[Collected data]
Definition faultless (s : LogSource) : Prop := forall i off n, read_status s i off n = kOk.
Definition no_faults : Prop := faultless (d_data d) /\ faultless (d_indx d).

(** ** A data block *)

Lemma skip_loop_spec fuel key es it l :
  DAt es it l -> (length l < fuel)%nat -> exists it', Dir.skip_loop fuel key it = Some it' /\ DAt es it' (skip_less key l) /\ (ordered_iter it -> ordered_iter it').
Proof.
  revert it l. induction fuel as [|fuel IH]; intros it l Ha Hf; [lia|]. cbn [Dir.skip_loop].
  destruct l as [|[k v] l].
  { destruct (DAt_nil _ _ Ha) as [-> _]. cbn. by exists it. }
  destruct (DAt_cons _ _ _ _ _ Ha) as (-> & -> & _ & Hn & _). cbn [andb skip_less fst].
  destruct (slt k key); [|by exists it]. destruct (IH _ _ Hn) as (it' & E & Ha' & Hi); [cbn in Hf; lia|].
  exists it'. split; [done|]. split; [done|]. intros. by apply Hi, DAt_ordered_Next.
Qed.

Definition from (key : bytes) (es : list entry) : list entry := if unordered then es else skip_less key es.

Lemma first_position_spec fuel key es it l :
  DAt es it l -> (length es < fuel)%nat -> es <> [] -> (unordered = false -> sorted es /\ ordered_iter it) ->
  exists it', Dir.first_position d fuel key it = Some it' /\ DAt es it' (from key es).
Proof.
  intros Ha Hf Hne Hord. unfold Dir.first_position, from, Dir.opts. rewrite unique_ordered.
  destruct unordered eqn:Eu; cbn [negb]; rewrite ?andb_false_r, ?andb_true_r.
  - eexists. split; [done|]. by eapply DAt_First.
  - destruct (Hord eq_refl) as [Hso Hi]. destruct unique; [eexists; split; [done|]; by eapply DAt_Seek|].
    destruct (skip_loop_spec fuel key es _ es (DAt_First _ _ _ Ha) Hf) as (it' & E & Ha' & _). by exists it'.
Qed.

Lemma collect_spec fuel key e0 es it l :
  DAt es it l -> (length l < fuel)%nat ->
  (unordered = false -> sorted l /\ Forall (fun e => sle key e.1 = true) l) ->
  exists found exh it', Dir.collect d fuel key e0 it = Some (pick unique (values key l), found, exh, it')
    /\ DirIter.status it' = kOk /\ (found = true <-> unique = true /\ values key l <> [])
    /\ (unordered = false -> exh = true -> e0 = true \/ exists e, e ∈ l /\ slt key e.1 = true).
Proof.
  revert it l. induction fuel as [|fuel IH]; intros it l Ha Hf Hord; [lia|]. cbn [Dir.collect]. unfold Dir.opts.
  destruct l as [|[k v] l].
  { destruct (DAt_nil _ _ Ha) as [-> Hst]. cbn [negb]. exists false, e0, it.
    split; [by destruct unique|]. split; [done|]. split; [naive_solver|]. auto. }
  destruct (DAt_cons _ _ _ _ _ Ha) as (-> & -> & -> & Hn & Hst). cbn [negb values omap list_omap fst snd].
  assert (Htl : unordered = false -> sorted l /\ Forall (fun e => sle key e.1 = true) l).
  { intros Eu. destruct (Hord Eu) as [Hso Hall]. apply StronglySorted_inv in Hso as [? _]. by apply Forall_cons in Hall as [_ ?]. }
  fold (values key l). destruct (seq k key) eqn:Ek.
  - destruct unique eqn:Eq.
    + exists true, e0, it. split; [done|]. split; [done|]. split; [naive_solver|]. auto.
    + destruct (IH _ _ Hn ltac:(cbn in Hf; lia) Htl) as (found & exh & it' & -> & Hs & Hfo & Hex). cbn [pick].
      exists found, exh, it'. split; [done|]. split; [done|]. split; [naive_solver|].
      intros Eu Ex. destruct (Hex Eu Ex) as [?|(e & ? & ?)]; [by left|right]. exists e. split; [set_solver|done].
  - destruct unordered eqn:Eu; cbn [negb].
    + destruct (IH _ _ Hn ltac:(cbn in Hf; lia) Htl) as (found & exh & it' & -> & Hs & Hfo & Hex).
      exists found, exh, it'. split; [done|]. split; [done|]. split; [naive_solver|]. done.
    + destruct (Hord eq_refl) as [Hso Hall]. apply Forall_cons in Hall as [Hle _]. cbn [fst] in Hle.
      assert (Hlt : slt key k = true).
      { destruct (sle_cases _ _ Hle) as [->|]; [|done]. unfold seq in Ek. rewrite bool_decide_eq_true_2 in Ek by done. done. }
      assert (Hv : values key l = []).
      { apply values_greater. apply StronglySorted_inv in Hso as [_ Hso]. eapply Forall_impl; [exact Hso|]. intros e He. cbn in He. by eapply slt_sle_trans. }
      rewrite Hv. exists false, true, it. split; [by destruct unique|]. split; [done|]. split; [naive_solver|].
      intros _ _. right. exists (k, v). split; [set_solver|done].
Qed.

:: EXERCISE GOAL ::
Every line of the data above belongs in the answer, unchanged.

:: SOLUTION FOR THIS TASK ::
Definition faultless (s : LogSource) : Prop := forall i off n, read_status s i off n = kOk.
Definition no_faults : Prop := faultless (d_data d) /\ faultless (d_indx d).

(** ** A data block *)

Lemma skip_loop_spec fuel key es it l :
  DAt es it l -> (length l < fuel)%nat -> exists it', Dir.skip_loop fuel key it = Some it' /\ DAt es it' (skip_less key l) /\ (ordered_iter it -> ordered_iter it').
Proof.
  revert it l. induction fuel as [|fuel IH]; intros it l Ha Hf; [lia|]. cbn [Dir.skip_loop].
  destruct l as [|[k v] l].
  { destruct (DAt_nil _ _ Ha) as [-> _]. cbn. by exists it. }
  destruct (DAt_cons _ _ _ _ _ Ha) as (-> & -> & _ & Hn & _). cbn [andb skip_less fst].
  destruct (slt k key); [|by exists it]. destruct (IH _ _ Hn) as (it' & E & Ha' & Hi); [cbn in Hf; lia|].
  exists it'. split; [done|]. split; [done|]. intros. by apply Hi, DAt_ordered_Next.
Qed.

Definition from (key : bytes) (es : list entry) : list entry := if unordered then es else skip_less key es.

Lemma first_position_spec fuel key es it l :
  DAt es it l -> (length es < fuel)%nat -> es <> [] -> (unordered = false -> sorted es /\ ordered_iter it) ->
  exists it', Dir.first_position d fuel key it = Some it' /\ DAt es it' (from key es).
Proof.
  intros Ha Hf Hne Hord. unfold Dir.first_position, from, Dir.opts. rewrite unique_ordered.
  destruct unordered eqn:Eu; cbn [negb]; rewrite ?andb_false_r, ?andb_true_r.
  - eexists. split; [done|]. by eapply DAt_First.
  - destruct (Hord eq_refl) as [Hso Hi]. destruct unique; [eexists; split; [done|]; by eapply DAt_Seek|].
    destruct (skip_loop_spec fuel key es _ es (DAt_First _ _ _ Ha) Hf) as (it' & E & Ha' & _). by exists it'.
Qed.

Lemma collect_spec fuel key e0 es it l :
  DAt es it l -> (length l < fuel)%nat ->
  (unordered = false -> sorted l /\ Forall (fun e => sle key e.1 = true) l) ->
  exists found exh it', Dir.collect d fuel key e0 it = Some (pick unique (values key l), found, exh, it')
    /\ DirIter.status it' = kOk /\ (found = true <-> unique = true /\ values key l <> [])
    /\ (unordered = false -> exh = true -> e0 = true \/ exists e, e ∈ l /\ slt key e.1 = true).
Proof.
  revert it l. induction fuel as [|fuel IH]; intros it l Ha Hf Hord; [lia|]. cbn [Dir.collect]. unfold Dir.opts.
  destruct l as [|[k v] l].
  { destruct (DAt_nil _ _ Ha) as [-> Hst]. cbn [negb]. exists false, e0, it.
    split; [by destruct unique|]. split; [done|]. split; [naive_solver|]. auto. }
  destruct (DAt_cons _ _ _ _ _ Ha) as (-> & -> & -> & Hn & Hst). cbn [negb values omap list_omap fst snd].
  assert (Htl : unordered = false -> sorted l /\ Forall (fun e => sle key e.1 = true) l).
  { intros Eu. destruct (Hord Eu) as [Hso Hall]. apply StronglySorted_inv in Hso as [? _]. by apply Forall_cons in Hall as [_ ?]. }
  fold (values key l). destruct (seq k key) eqn:Ek.
  - destruct unique eqn:Eq.
    + exists true, e0, it. split; [done|]. split; [done|]. split; [naive_solver|]. auto.
    + destruct (IH _ _ Hn ltac:(cbn in Hf; lia) Htl) as (found & exh & it' & -> & Hs & Hfo & Hex). cbn [pick].
      exists found, exh, it'. split; [done|]. split; [done|]. split; [naive_solver|].
      intros Eu Ex. destruct (Hex Eu Ex) as [?|(e & ? & ?)]; [by left|right]. exists e. split; [set_solver|done].
  - destruct unordered eqn:Eu; cbn [negb].
    + destruct (IH _ _ Hn ltac:(cbn in Hf; lia) Htl) as (found & exh & it' & -> & Hs & Hfo & Hex).
      exists found, exh, it'. split; [done|]. split; [done|]. split; [naive_solver|]. done.
    + destruct (Hord eq_refl) as [Hso Hall]. apply Forall_cons in Hall as [Hle _]. cbn [fst] in Hle.
      assert (Hlt : slt key k = true).
      { destruct (sle_cases _ _ Hle) as [->|]; [|done]. unfold seq in Ek. rewrite bool_decide_eq_true_2 in Ek by done. done. }
      assert (Hv : values key l = []).
      { apply values_greater. apply StronglySorted_inv in Hso as [_ Hso]. eapply Forall_impl; [exact Hso|]. intros e He. cbn in He. by eapply slt_sle_trans. }
      rewrite Hv. exists false, true, it. split; [by destruct unique|]. split; [done|]. split; [naive_solver|].
      intros _ _. right. exists (k, v). split; [set_solver|done].
Qed.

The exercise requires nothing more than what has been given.